Economic and Environmental Sustainability of the Dairy Industry: A Case Study
Ghaly, A. E.*, A. Snow, and M. Adams
Biological Engineering Program
Department of Process Engineering and Applied Sciences
Dalhousie University
P.O. Box 1000
1360 Barrington Street
Halifax, Nova Scotia, Canada B3J 2X4
* Tel 902-494-6014   Fax: 902-423-2423    abdel.ghaly@dal.ca
Modern civilization and its economy have become dependent upon a prodigious consumption of energy derived from the burning of fossil fuels. These traditional sources of energy, which we rely on for 80 percent of our needs, are rapidly depleting. Our population is growing and the demand for energy is increasing rapidly. Energy price and security of supply and their effects on the production cost have been of increasing concern to Canadian farmers. The amount of energy related costs as a proportion of the total operating costs can be as high as 29 % in areas where field crop production predominates. Thus, the increase in the real cost of energy related inputs has been one of the major factors impacting the cost of the agricultural production.

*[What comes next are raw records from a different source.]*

(** an invariant of the page that any request keeps, for the events of a run *)
Lemma events_kept (J : Page → Prop) es p :
  KeptAll J → (∀ A (m : Client.M A), tame m → preserves J (on_client m)) →
  (∀ v, Scrolled v ∈ es → preserves J (on_chat (setValue v))) →
  (∀ h, Resized h ∈ es → preserves J (on_chat (relayout (set_viewport h)))) →
  J p → J (run_events es p).
Proof using Type.
  intros K Hc Hs Hr. revert p. induction es as [|e es IH]; intros p Hp; [done|]. cbn. apply IH.
  { intros v Hv. apply Hs. by right. }
  { intros h Hh. apply Hr. by right. }
  assert (preserves J (on_event e)) as He; [|exact (He p Hp)].
  destruct e; try (apply kept_admin; [intros n u; apply Hc, tame_kick|intros n; apply Hc, tame_delete|done]);
    [apply Hs; by left|apply Hr; by left].
Qed.
Lemma opened (J : Page → Prop) l view script :
  Kept J → J (built_page l view script) → J (open_page l view script).
Proof using Type. intros K H. exact (kept_refresh (J := J) _ H). Qed.

Lemma badge_built l view script : read_ok (chat (built_page l view script)).
Proof using laws.
  split; [|done]. unfold badge_ok, bar_max. cbn. rewrite scroll_max_empty. split_and!; done.
Qed.
Lemma badge_events l view script es : badge_ok (chat (run_events es (open_page l view script))).
Proof using laws.
  pose proof badge_kept as K. pattern (run_events es (open_page l view script)). set (J := λ p : Page, _).
  assert (KeptAll J) by exact K.
  apply events_kept; [done|intros A m _; apply chat_client| | |].
  - intros v _. apply (on_chat_kept badge_ok), badge_scroll.
  - intros h _. apply (on_chat_kept badge_ok), badge_resize.
  - apply (opened J); [apply K|apply badge_built].
Qed.
Lemma read_events l view script es :
  (∀ h, Resized h ∉ es) → read_ok (chat (run_events es (open_page l view script))).
Proof using laws.
  intros Hn. pose proof read_kept as K. pattern (run_events es (open_page l view script)). set (J := λ p : Page, _).
  assert (KeptAll J) by exact K.
  apply events_kept; [done|intros A m _; apply chat_client| | |].
  - intros v _. apply (on_chat_kept read_ok), read_scroll.
  - intros h Hh. by destruct (Hn h).
  - apply (opened J); [apply K|apply badge_built].
Qed.
Lemma look_events l view script es : look_ok (look (run_events es (open_page l view script))).
Proof using Type.
  pose proof look_kept as K. pattern (run_events es (open_page l view script)). set (J := λ p : Page, _).
  assert (KeptAll J) by exact K.
  assert (∀ A (m : SE ChatView A), preserves J (on_chat m)) as Hch by (intros A m q Hq; unfold J, run_state, on_chat, zoom; by destruct (m _)).
  apply events_kept; [done| | | |].
  - intros A m _ q Hq. unfold J, run_state, on_client, on_cl, zoom. by destruct (m _).
  - intros v _. apply Hch.
  - intros h _. apply Hch.
  - apply (opened J); [apply K|done].
Qed.
Lemma orderly_events l view script es : orderly l → orderly (life (run_events es (open_page l view script))).
Proof using Type.
  intros Hl. pose proof life_kept as K. pattern (run_events es (open_page l view script)). set (J := λ p : Page, _).
  assert (KeptAll J) by exact K.
  assert (∀ A (m : SE ChatView A), preserves J (on_chat m)) as Hch by (intros A m q Hq; unfold J, run_state, on_chat, zoom; by destruct (m _)).
  apply events_kept; [done|intros A m; apply orderly_client|intros v _; apply Hch|intros h _; apply Hch|].
  apply (opened J); [apply K|exact Hl].
Qed.
End events.

(** * Theorems *)

(** C15. A refresh makes the window show the client's state, whatever it showed before: after
    any events, the header, the room list with its placeholder, the title, the buttons and the
    look are the ones of the client as it is then; the link counts as up exactly when the
    client is alive, and never as degraded; the chat lines that waited are at the end of the
    transcript, each once, in order, with time, author and text.  The list names every room
    of the client once, in the order of the ids. *)
Theorem refresh_shows {env : ClientEnv} `{QtLaws} l view script es :
  let p := run_events es (open_page l view script) in
  let c := the_client p in
  let link := if link_alive (Client.set_chat [] c) then Up else Down in
  (∃ p', refresh p = (Ok tt, p') ∧
    (∃ n, the_client p' = set_creads n (Client.set_chat [] c)) ∧
    header p' = header_of c link (appearanceTheme p) (appearanceDensity p) ∧
    side p' = side_of c link ∧
    look p' = look_of (appearanceTheme p) (appearanceDensity p) ∧
    ∃ new, Forall2 line_text (pendingChat c) new ∧ transcript (chat p') = transcript (chat p) ++ new) ∧
  ∃ sorted, sorted ≡ₚ rooms c ∧ Sorted by_id sorted ∧
    (rooms c ≠ [] →
     roomsList (side_of c link) =
       (λ r, mkRow (fromStdString (Room.name r)) (roomListLabel r (roomNameOf c))) <$> sorted).
Proof.
  intros p c link. split; [apply refresh_run; [apply badge_events|apply look_events]|].
  exists (sort_rooms (rooms c)). split; [apply sort_perm|]. split; [apply sort_sorted|].
  intros Hne. cbn. unfold room_rows. pose proof (sort_perm (rooms c)) as Hp.
  destruct (sort_rooms (rooms c)) as [|r rs]; [|done]. by apply Permutation_nil_l in Hp.
Qed.

(** C17. The unread badge tells the truth: after any events of the window, the badge is shown
    exactly when the count is not zero, with the count in its text; the scroll bar is within
    its range and the guard against scroll noise is off.  As long as the window was not
    resized, nothing is unread when the view is at the end of the transcript. *)
Theorem unread_badge {env : ClientEnv} `{QtLaws} l view script es :
  let c := chat (run_events es (open_page l view script)) in
  badge_ok c ∧ ((∀ h, Resized h ∉ es) → transcriptAtBottom c = true → unreadCount c = 0%Z).
Proof.
  intros c. split; [apply badge_events|]. intros Hn. exact (proj2 (read_events l view script es Hn)).
Qed.

(** C16. A scrolled-up transcript stays put: whatever the timer, the reader and the supervisor
    do after any events of the window, they only add lines at the end of the transcript.  If
    the view was not at the end, it does not move and the count grows by exactly the number of
    new lines; if it was, it still is, and nothing new is unread. *)
Theorem reader_keeps_place {env : ClientEnv} `{QtLaws} l view script es (ms : list Meanwhile) :
  let p := run_events es (open_page l view script) in
  let c := chat p in
  let c' := chat (run_events (Background <$> ms) p) in
  ∃ new, transcript c' = transcript c ++ new ∧ composer c' = composer c ∧
    (transcriptAtBottom c = false → (unreadCount c + Z.of_nat (length new) < 2 ^ 31)%Z →
     barValue c' = barValue c ∧ unreadCount c' = (unreadCount c + Z.of_nat (length new))%Z) ∧
    (transcriptAtBottom c = true →
     transcriptAtBottom c' = true ∧ (new ≠ [] → unreadCount c' = 0%Z)).
Proof.
  intros p c. assert (badge_ok c) as Hb by apply badge_events. clearbody p.
  assert (∀ q, only_lines c (chat q) → only_lines c (chat (run_events (Background <$> ms) q))) as Hk.
  { induction ms as [|m ms IH]; intros q Hq; [done|]. cbn. apply IH.
    exact (kept_meanwhile (K := lines_kept c) m q Hq). }
  destruct (Hk p) as [_ [new Hnew]]; [split; [done|by exists []]|]. intros c'. subst c'. rewrite Hnew.
  exists new. split; [apply transcript_appended|]. split.
  { clear. generalize c. induction new as [|x new IH]; intros c0; [done|]. cbn. rewrite IH. unfold appended. by destruct (transcriptAtBottom c0). }
  split; [intros Ha; apply arrive_away; [done|apply Hb]|].
  intros Ha. destruct (arrive_end new c Ha) as [H1 H2]. split; [done|]. intros Hne. apply H2. by left.
Qed.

 However, agriculture has the potential for replacing some of the purchased energy in the form of fossil fuels, commercial fertilizer and field produced animal feed with bioenergy, organic fertilizer and animal feed from on-site renewable biomass in order to economically and environmentally sustain itself. Such biomass sources could be the manures from livestock and poultry operations. Fuels from these biomass materials could be used for space and water heating of farm houses and animal shelters, grain drying and as fuels for heating greenhouses, with their high energy demands in cold weather. The latter is particularly important if Canada is to reduce its imports of horticultural off-season crops. Recovery of organic fertilizers and animal feeds will not only reduce the operating costs of agricultural operations but also will help sustain the environment in which it operates and relies upon. Through the presentation of a case study in Nova Scotia, the application of integrated biosystems (IBS) and environmental biotechnology, environmental and economic sustainability of dairy operations will be highlighted.